Орексин-А и его рецепторы в гипоталамусе мышей с диета-индуцированным и меланокортиновым ожирением

Abstract

Orexin-A is one of the regulators of food intake and energy metabolism. In the brain, this peptide is formed in the neurons of the perifornical hypothalamic area from prepro-orexin, and its action is realized through two types of orexin receptors (OX1R, OX2R). In the diet-induced obesity (DIO), the activity of the hypothalamic orexin system changes, but the data on the orexin-А level and the expression of OX1R and OX2R are few and contradictory. In the case of melanocortin obesity, these data are not available. The aim of the work was to study the orexinergic system in the hypothalamus of mice with the different forms of obesity: with DIO, induced by a high-calorie diet (8 and 16 weeks) in C57Bl/6J (a/a) mice, and agouti mice, C57Bl/6J (Ay/a), with genetically determined melanocortin obesity. The level of orexin-A in neurons was evaluated in brain sections by immunohistochemistry; the gene expression of prepro-orexin (pOx), Ox1r and Ox2r in the hypothalamus was measured by quantitative PCR. In DIO mice, the level of orexin-A and the expression of the pOx and Ox1r genes in the hypothalamus were changed depending on the duration of the diet: increased after 8 weeks and returned to the control values after 16 weeks.

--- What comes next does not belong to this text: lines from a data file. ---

(* ===== verification/CommandLine.v ===== *)
(** * The command line and [main] (utils/program_options.cc,
    mytinyhttpd/mytinyhttpd.cc)

    The library that parses [argv] is a parameter: it gives the options that were
    named with their values, or throws.  The map of the options holds these and
    the defaults of the four options that have one. *)

From stdpp Require Import base tactics list numbers strings gmap.
From Stdlib Require Import ZArith Lia.
From S2P Require Import Prelude.
From S2P Require Import CString.
From S2P Require Import HttpServer.

(** ** Checks on options *)

(** [variables_map]: for each option, whether its value is the default. *)
Abbreviation variables_map := (gmap string bool).

Definition given (op : string) (vm : variables_map) : bool :=
  match vm !! op with Some defaulted => negb defaulted | None => false end.

Definition VerifyExclusiveOption (vm : variables_map) (op : string) : outcome unit :=
  if given op vm && bool_decide (1 < size vm)%nat
     && existsb (λ i, negb i.2 && negb (bool_decide (i.1 = op))) (map_to_list vm)
  then Fail (Exception ("Exclusive option '" +:+ op +:+ "'")) else Ok tt.

Definition VerifyConflictingOptions (vm : variables_map) (op1 op2 : string) : outcome unit :=
  if given op1 vm && given op2 vm
  then Fail (Exception ("Conflicting options '" +:+ op1 +:+ "' and '" +:+ op2 +:+ "'.")) else Ok tt.

Definition VerifyOptionDependency (vm : variables_map) (op required_op : string) : outcome unit :=
  if given op vm && negb (given required_op vm)
  then Fail (Exception ("Option '" +:+ op +:+ "' requires option '" +:+ required_op +:+ "'.")) else Ok tt.

Definition VerifyOptions (vm : variables_map) : outcome unit :=
  VerifyExclusiveOption vm "help";; VerifyExclusiveOption vm "version";; VerifyExclusiveOption vm "conf".

(** ** [main] *)

(** The options named on the command line. *)
Record arguments := MkArguments {
  arg_help : bool;
  arg_version : bool;
  arg_port : option Z;
  arg_docroot : option bytes;
  arg_domain : option bytes;
  arg_conf : option bytes;
}.

(** [store] and [notify]: the map, the configuration and the file. *)
Definition options_map (a : arguments) : variables_map :=
  (if arg_help a then {["help" := false]} else ∅) ∪ (if arg_version a then {["version" := false]} else ∅) ∪
  list_to_map [("port", negb (bool_decide (is_Some (arg_port a)))); ("docroot", negb (bool_decide (is_Some (arg_docroot a))));
               ("domain", negb (bool_decide (is_Some (arg_domain a)))); ("conf", negb (bool_decide (is_Some (arg_conf a))))].
Definition cli_config (a : arguments) : HttpServerConfig :=
  MkConfig false (Some (default default_port_ (arg_port a))) (default default_domain_ (arg_domain a))
    (default default_docroot_ (arg_docroot a)) (Some default_option_).
Definition config_file (a : arguments) : bytes := default default_conf_file_ (arg_conf a).

(** What [main] does after the checks: it prints something and returns, or runs
    the server with a configuration. *)
Inductive main_result :=
| PrintUsage
| PrintVersion
| PrintError (what : string)
| Serve (config : HttpServerConfig).

(** [catch (const std::exception&)]. *)
Definition catch_exception (m : outcome main_result) : outcome main_result :=
  match m with Fail (Exception what) => Ok (PrintError what) | _ => m end.

(** [parse] is the command-line library, [files] opens files for reading, [json]
    is the JSON library. *)
Definition main (parse : list bytes → outcome arguments) (files : bytes → option bytes) (json : bytes → json_text)
    (argv : list bytes) : outcome main_result :=
  catch_exception (
    a ← parse argv;
    let vm := options_map a in
    VerifyOptions vm;;
    config ← startup_config json (files (config_file a)) (cli_config a);
    Ok (if bool_decide (is_Some (vm !! "help")) then PrintUsage
        else if bool_decide (is_Some (vm !! "version")) then PrintVersion
        else Serve config)).

(** ** What is exclusive *)
Lemma exclusive_iff vm op :
  VerifyExclusiveOption vm op = Ok tt ↔ given op vm = false ∨ ∀ op', given op' vm = true → op' = op.
Proof.
  unfold VerifyExclusiveOption. destruct (given op vm) eqn:Hg; cbn [andb]; [|split; [by left|done]].
  destruct (existsb _ (map_to_list vm)) eqn:He.
  - apply existsb_exists in He as ([o d] & Hin & [Hd Ho]%andb_true_iff). cbn in Hd, Ho.
    apply negb_true_iff, bool_decide_eq_false in Ho. apply negb_true_iff in Hd. subst d.
    apply list_elem_of_In, elem_of_map_to_list in Hin.
    assert (given o vm = true) as Hgo by (unfold given; by rewrite Hin).
    assert (1 < size vm)%nat as Hs.
    { unfold given in Hg. destruct (vm !! op) as [d|] eqn:E; [|done].
      rewrite <-(insert_delete_id vm op d) by done. rewrite map_size_insert_None by apply lookup_delete_eq.
      assert (delete op vm !! o = Some false) as Hd by (by rewrite lookup_delete_ne).
      rewrite <-(insert_delete_id (delete op vm) o false) by done. rewrite map_size_insert_None by apply lookup_delete_eq. lia. }
    rewrite bool_decide_true by done. cbn. split; [done|]. intros [?|Hall]; [done|]. by destruct Ho; apply Hall.
  - rewrite andb_false_r. split; [|done]. intros _. right. intros o Ho. destruct (decide (o = op)); [done|]. exfalso.
    unfold given in Ho. destruct (vm !! o) as [d|] eqn:E; [|done]. apply negb_true_iff in Ho. subst d.
    apply elem_of_map_to_list, list_elem_of_In in E.
    assert (existsb (λ i, negb i.2 && negb (bool_decide (i.1 = op))) (map_to_list vm) = true) as He'; [|congruence].
    apply existsb_exists. eexists. split; [exact E|]. cbn. by rewrite bool_decide_false.
Qed.

(** The options named, and the first of the exclusive ones that is not alone. *)
Definition named (a : arguments) : list string :=
  (if arg_help a then ["help"] else []) ++ (if arg_version a then ["version"] else []) ++
  (if bool_decide (is_Some (arg_port a)) then ["port"] else []) ++ (if bool_decide (is_Some (arg_docroot a)) then ["docroot"] else []) ++
  (if bool_decide (is_Some (arg_domain a)) then ["domain"] else []) ++ (if bool_decide (is_Some (arg_conf a)) then ["conf"] else []).
Definition clash (a : arguments) : option string :=
  match named a with
  | _ :: _ :: _ => head (filter (λ op, op ∈ named a) ["help"; "version"; "conf"])
  | _ => None
  end.

Lemma VerifyOptions_clash a :
  VerifyOptions (options_map a) =
    match clash a with Some op => Fail (Exception ("Exclusive option '" +:+ op +:+ "'")) | None => Ok tt end.
Proof. destruct a as [[] [] [p|] [d|] [m|] [c|]]; vm_compute; reflexivity. Qed.

Lemma options_map_flags a :
  bool_decide (is_Some (options_map a !! "help")) = arg_help a ∧ bool_decide (is_Some (options_map a !! "version")) = arg_version a.
Proof. destruct a as [[] [] [p|] [d|] [m|] [c|]]; vm_compute; done. Qed.

(** What [main] does with its arguments.  When the command line parses:
    --help, --version and --conf together with any other option end in the
    message of an exclusive option; otherwise, with a configuration file that is
    missing, --help and --version print their text, and everything else starts
    the server with the options given and the defaults for the others.  When the
    command line does not parse, its message is printed. *)
Theorem main_dispatch parse files json argv :
  (∀ what, parse argv = Fail (Exception what) → main parse files json argv = Ok (PrintError what)) ∧
  (∀ a op, parse argv = Ok a → clash a = Some op →
     main parse files json argv = Ok (PrintError ("Exclusive option '" +:+ op +:+ "'"))) ∧
  (∀ a, parse argv = Ok a → clash a = None → files (config_file a) = None →
     main parse files json argv = Ok (if arg_help a then PrintUsage else if arg_version a then PrintVersion else Serve (cli_config a))).
Proof.
  unfold main. split; [intros what ->; done|]. split.
  - intros a op -> Hc. cbn [mbind outcome_bind]. rewrite VerifyOptions_clash, Hc. done.
  - intros a -> Hc Hf. cbn [mbind outcome_bind]. rewrite VerifyOptions_clash, Hc, Hf. cbn [mbind outcome_bind].
    destruct (options_map_flags a) as [-> ->]. done.
Qed.

(** A malformed configuration file stops even --help and --version: the file is
    read first. *)
Theorem bad_config_aborts_help parse files json argv a text :
  parse argv = Ok a → clash a = None → files (config_file a) = Some text → json text = JMalformed →
  main parse files json argv = Fail (FatalLog "HttpServerConfig file parse error").
Proof.
  intros Hp Hc Hf Hj. unfold main. rewrite Hp. cbn [mbind outcome_bind]. rewrite VerifyOptions_clash, Hc, Hf. cbn [mbind outcome_bind].
  unfold startup_config, HttpServerConfig_file. rewrite Hj. done.
Qed.

Lemma bad_config_aborts_help_witness :
  main (λ _, Ok (MkArguments true false None None None None)) (λ _, Some (str "{")) (λ _, JMalformed) [str "mytinyhttpd"; str "--help"] =
  Fail (FatalLog "HttpServerConfig file parse error").
Proof. apply (bad_config_aborts_help _ _ _ _ (MkArguments true false None None None None) (str "{")); reflexivity. Defined.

At the same time, the expression of the Ox2r gene did not change. In agouti mice, a decrease in the immunopositive orexin-A level in the perifornical area neurons of the hypothalamus was shown. The expression of the pOx, Ox1r and Ox2r genes in the hypothalamus of agouti mice did not change significantly. The findings suggest that reducing orexin-A level in conditions of prolonged, heavy obesity may be a compensatory response aimed at reducing calorie intake, and the orexin system of the hypothalamus can be considered as one of the targets for correcting and preventing the different forms of obesity.